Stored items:

+ + + + +

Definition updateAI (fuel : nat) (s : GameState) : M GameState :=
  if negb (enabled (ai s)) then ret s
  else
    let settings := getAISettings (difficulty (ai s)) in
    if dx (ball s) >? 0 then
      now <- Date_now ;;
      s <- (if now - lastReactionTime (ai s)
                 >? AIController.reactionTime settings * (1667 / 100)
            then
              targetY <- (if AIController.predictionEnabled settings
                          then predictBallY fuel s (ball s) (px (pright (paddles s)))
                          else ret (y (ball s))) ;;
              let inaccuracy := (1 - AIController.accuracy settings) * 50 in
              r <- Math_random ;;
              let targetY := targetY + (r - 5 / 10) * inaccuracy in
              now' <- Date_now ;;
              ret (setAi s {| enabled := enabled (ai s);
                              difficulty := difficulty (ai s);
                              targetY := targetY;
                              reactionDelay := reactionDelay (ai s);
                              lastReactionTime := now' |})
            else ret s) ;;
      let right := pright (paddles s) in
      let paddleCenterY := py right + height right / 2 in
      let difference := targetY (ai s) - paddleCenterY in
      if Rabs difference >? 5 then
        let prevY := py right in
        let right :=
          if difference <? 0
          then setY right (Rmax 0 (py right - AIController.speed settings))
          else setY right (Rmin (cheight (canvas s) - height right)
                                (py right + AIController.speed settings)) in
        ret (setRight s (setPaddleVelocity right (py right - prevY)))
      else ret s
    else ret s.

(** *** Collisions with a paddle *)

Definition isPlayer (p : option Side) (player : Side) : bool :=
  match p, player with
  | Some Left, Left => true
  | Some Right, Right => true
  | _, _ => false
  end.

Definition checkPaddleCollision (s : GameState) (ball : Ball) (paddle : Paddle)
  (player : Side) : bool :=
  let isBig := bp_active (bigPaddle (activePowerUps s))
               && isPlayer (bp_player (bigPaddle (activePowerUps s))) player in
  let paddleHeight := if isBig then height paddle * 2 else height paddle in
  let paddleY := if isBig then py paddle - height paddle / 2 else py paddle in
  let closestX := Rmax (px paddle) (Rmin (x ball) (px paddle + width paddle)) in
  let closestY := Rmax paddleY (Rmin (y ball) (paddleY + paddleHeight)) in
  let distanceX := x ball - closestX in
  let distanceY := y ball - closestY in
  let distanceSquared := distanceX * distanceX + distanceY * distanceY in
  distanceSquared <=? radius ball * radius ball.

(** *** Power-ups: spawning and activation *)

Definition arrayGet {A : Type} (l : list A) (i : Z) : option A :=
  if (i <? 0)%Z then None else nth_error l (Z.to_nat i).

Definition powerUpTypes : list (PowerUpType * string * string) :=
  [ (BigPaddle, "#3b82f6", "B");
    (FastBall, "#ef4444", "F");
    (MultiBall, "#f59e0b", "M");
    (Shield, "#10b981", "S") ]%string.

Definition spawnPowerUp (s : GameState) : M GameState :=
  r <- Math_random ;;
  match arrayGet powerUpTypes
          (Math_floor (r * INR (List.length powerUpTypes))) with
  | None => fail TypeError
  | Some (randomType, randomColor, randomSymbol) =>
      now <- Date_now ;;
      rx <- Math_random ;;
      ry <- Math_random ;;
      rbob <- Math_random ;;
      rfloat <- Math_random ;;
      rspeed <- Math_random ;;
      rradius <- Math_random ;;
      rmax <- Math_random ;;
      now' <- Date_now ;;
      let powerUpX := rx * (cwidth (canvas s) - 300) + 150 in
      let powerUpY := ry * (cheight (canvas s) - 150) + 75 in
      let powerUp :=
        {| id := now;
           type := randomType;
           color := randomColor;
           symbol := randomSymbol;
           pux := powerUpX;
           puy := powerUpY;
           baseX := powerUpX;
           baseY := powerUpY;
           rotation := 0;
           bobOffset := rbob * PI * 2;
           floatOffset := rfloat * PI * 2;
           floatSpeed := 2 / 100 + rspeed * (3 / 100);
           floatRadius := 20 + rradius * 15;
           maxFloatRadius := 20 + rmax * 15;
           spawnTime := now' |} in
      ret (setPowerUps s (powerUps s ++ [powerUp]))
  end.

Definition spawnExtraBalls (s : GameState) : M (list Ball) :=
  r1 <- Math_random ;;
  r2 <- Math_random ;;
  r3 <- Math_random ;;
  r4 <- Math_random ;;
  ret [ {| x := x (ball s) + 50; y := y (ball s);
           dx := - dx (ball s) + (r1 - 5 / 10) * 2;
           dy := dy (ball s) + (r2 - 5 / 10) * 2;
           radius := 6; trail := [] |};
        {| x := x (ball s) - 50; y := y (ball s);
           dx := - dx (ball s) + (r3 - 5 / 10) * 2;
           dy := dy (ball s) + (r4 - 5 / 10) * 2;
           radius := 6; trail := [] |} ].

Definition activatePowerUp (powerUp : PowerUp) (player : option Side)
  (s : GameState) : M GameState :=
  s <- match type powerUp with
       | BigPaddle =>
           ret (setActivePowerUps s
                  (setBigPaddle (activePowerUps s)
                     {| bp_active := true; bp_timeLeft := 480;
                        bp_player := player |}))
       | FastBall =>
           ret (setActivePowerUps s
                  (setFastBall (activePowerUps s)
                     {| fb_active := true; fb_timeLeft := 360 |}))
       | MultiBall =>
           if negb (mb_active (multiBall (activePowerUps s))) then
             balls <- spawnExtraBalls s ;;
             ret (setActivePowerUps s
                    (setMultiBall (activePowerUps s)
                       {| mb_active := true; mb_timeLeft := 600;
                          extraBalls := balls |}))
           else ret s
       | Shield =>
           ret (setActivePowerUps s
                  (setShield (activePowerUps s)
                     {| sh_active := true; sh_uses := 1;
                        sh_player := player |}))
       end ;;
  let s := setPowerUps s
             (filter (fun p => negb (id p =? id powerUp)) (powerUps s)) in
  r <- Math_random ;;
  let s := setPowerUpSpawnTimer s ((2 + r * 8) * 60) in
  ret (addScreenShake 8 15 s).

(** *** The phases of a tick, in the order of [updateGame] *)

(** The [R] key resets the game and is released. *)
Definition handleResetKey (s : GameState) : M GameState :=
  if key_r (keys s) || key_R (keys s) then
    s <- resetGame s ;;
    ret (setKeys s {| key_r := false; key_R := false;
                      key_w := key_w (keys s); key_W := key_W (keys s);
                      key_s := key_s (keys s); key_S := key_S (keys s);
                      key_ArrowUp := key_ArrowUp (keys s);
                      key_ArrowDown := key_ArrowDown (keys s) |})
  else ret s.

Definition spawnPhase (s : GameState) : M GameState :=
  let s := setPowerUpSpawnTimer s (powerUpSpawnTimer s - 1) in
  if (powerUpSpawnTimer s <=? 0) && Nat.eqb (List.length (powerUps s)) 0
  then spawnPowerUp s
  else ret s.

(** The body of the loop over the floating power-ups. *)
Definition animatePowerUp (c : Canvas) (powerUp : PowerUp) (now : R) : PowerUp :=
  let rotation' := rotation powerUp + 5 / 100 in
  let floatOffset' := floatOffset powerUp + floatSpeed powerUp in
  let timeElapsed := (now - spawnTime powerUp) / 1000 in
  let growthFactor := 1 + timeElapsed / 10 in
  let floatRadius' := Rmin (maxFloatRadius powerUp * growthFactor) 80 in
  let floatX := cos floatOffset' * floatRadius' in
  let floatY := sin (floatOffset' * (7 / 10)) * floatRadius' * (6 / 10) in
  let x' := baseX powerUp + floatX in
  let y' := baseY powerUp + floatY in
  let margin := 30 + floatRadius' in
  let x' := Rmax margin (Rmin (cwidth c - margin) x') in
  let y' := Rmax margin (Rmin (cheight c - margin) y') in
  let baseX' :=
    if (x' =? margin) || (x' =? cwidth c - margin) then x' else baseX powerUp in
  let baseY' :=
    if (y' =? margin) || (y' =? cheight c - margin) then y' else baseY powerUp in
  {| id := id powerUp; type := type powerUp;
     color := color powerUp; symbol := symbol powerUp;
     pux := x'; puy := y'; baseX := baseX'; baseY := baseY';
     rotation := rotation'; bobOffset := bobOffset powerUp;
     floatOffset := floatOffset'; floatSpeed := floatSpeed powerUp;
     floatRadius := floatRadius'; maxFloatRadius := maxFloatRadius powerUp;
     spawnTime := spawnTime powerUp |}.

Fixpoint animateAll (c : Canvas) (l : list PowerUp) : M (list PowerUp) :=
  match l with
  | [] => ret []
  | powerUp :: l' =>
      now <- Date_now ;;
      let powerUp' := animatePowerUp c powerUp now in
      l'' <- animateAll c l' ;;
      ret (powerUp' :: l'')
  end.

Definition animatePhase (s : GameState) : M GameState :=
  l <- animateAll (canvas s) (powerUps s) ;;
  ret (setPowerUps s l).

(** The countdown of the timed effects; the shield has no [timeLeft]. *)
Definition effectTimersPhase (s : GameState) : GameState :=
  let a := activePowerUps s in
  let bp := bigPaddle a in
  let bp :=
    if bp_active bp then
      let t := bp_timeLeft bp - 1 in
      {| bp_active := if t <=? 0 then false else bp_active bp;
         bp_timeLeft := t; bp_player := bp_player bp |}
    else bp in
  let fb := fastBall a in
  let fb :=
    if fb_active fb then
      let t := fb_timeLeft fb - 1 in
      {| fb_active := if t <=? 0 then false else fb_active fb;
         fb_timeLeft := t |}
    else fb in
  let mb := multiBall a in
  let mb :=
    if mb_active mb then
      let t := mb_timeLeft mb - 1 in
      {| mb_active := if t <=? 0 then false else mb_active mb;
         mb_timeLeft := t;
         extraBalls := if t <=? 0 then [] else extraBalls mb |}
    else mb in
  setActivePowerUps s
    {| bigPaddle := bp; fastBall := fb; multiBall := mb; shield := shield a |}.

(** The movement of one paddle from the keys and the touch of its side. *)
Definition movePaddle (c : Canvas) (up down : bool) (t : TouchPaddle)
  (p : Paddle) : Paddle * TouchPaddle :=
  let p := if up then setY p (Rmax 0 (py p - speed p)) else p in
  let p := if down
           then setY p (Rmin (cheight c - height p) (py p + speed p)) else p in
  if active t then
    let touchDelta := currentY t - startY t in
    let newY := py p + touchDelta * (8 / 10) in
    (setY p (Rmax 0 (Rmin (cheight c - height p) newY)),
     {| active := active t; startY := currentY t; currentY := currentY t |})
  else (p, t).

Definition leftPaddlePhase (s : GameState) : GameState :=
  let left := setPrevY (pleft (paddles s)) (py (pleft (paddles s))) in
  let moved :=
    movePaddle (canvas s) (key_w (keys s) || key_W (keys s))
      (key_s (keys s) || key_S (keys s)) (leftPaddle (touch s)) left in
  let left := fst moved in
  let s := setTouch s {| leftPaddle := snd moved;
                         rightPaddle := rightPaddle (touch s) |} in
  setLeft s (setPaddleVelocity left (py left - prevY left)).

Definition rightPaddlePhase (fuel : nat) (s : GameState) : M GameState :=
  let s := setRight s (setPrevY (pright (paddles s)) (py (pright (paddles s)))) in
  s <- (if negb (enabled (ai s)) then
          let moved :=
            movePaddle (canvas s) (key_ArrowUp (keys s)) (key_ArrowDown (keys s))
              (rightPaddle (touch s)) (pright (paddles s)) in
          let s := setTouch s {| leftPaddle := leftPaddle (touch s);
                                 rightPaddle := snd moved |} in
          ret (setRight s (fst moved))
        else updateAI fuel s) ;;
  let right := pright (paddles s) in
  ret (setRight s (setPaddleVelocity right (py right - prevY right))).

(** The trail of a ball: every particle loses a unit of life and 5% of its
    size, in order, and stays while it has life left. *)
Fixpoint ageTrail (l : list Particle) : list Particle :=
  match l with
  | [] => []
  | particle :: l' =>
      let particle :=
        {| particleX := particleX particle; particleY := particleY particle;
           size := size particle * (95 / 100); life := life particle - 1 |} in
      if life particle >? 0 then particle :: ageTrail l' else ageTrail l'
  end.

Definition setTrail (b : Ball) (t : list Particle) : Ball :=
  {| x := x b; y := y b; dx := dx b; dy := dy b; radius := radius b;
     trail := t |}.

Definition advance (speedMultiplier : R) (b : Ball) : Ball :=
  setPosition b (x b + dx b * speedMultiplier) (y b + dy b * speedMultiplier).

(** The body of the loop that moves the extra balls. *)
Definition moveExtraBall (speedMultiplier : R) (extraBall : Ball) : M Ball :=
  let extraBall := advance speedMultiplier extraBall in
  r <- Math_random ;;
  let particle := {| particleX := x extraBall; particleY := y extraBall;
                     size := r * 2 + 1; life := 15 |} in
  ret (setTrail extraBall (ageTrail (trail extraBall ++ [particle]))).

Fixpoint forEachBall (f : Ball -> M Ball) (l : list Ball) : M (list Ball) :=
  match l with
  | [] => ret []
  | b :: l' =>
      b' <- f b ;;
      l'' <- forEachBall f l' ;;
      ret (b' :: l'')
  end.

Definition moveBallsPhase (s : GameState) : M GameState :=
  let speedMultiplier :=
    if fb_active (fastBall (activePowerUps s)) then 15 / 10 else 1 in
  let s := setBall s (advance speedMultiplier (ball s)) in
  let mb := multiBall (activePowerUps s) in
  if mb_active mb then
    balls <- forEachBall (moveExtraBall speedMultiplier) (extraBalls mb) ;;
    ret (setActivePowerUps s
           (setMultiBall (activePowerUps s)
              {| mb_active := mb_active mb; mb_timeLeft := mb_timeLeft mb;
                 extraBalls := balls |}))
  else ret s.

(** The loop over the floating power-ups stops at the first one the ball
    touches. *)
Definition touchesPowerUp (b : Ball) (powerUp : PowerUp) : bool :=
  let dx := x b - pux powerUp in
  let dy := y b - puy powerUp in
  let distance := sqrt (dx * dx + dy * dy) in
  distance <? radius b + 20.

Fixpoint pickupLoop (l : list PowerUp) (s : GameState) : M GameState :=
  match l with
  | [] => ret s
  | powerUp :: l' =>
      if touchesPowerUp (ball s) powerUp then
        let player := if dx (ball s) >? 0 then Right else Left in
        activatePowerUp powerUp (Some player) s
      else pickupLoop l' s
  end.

+ + + + +

● EXERCISE BRIEF
Repeat word for word the lines above that run from the line containing "movePaddle (canvas s) (key_w" through the line containing "ret (setRight s (fst moved))", both ends included, and nothing else.

● RESULT FOR THIS TASK
    movePaddle (canvas s) (key_w (keys s) || key_W (keys s))
      (key_s (keys s) || key_S (keys s)) (leftPaddle (touch s)) left in
  let left := fst moved in
  let s := setTouch s {| leftPaddle := snd moved;
                         rightPaddle := rightPaddle (touch s) |} in
  setLeft s (setPaddleVelocity left (py left - prevY left)).

Definition rightPaddlePhase (fuel : nat) (s : GameState) : M GameState :=
  let s := setRight s (setPrevY (pright (paddles s)) (py (pright (paddles s)))) in
  s <- (if negb (enabled (ai s)) then
          let moved :=
            movePaddle (canvas s) (key_ArrowUp (keys s)) (key_ArrowDown (keys s))
              (rightPaddle (touch s)) (pright (paddles s)) in
          let s := setTouch s {| leftPaddle := leftPaddle (touch s);
                                 rightPaddle := snd moved |} in
          ret (setRight s (fst moved))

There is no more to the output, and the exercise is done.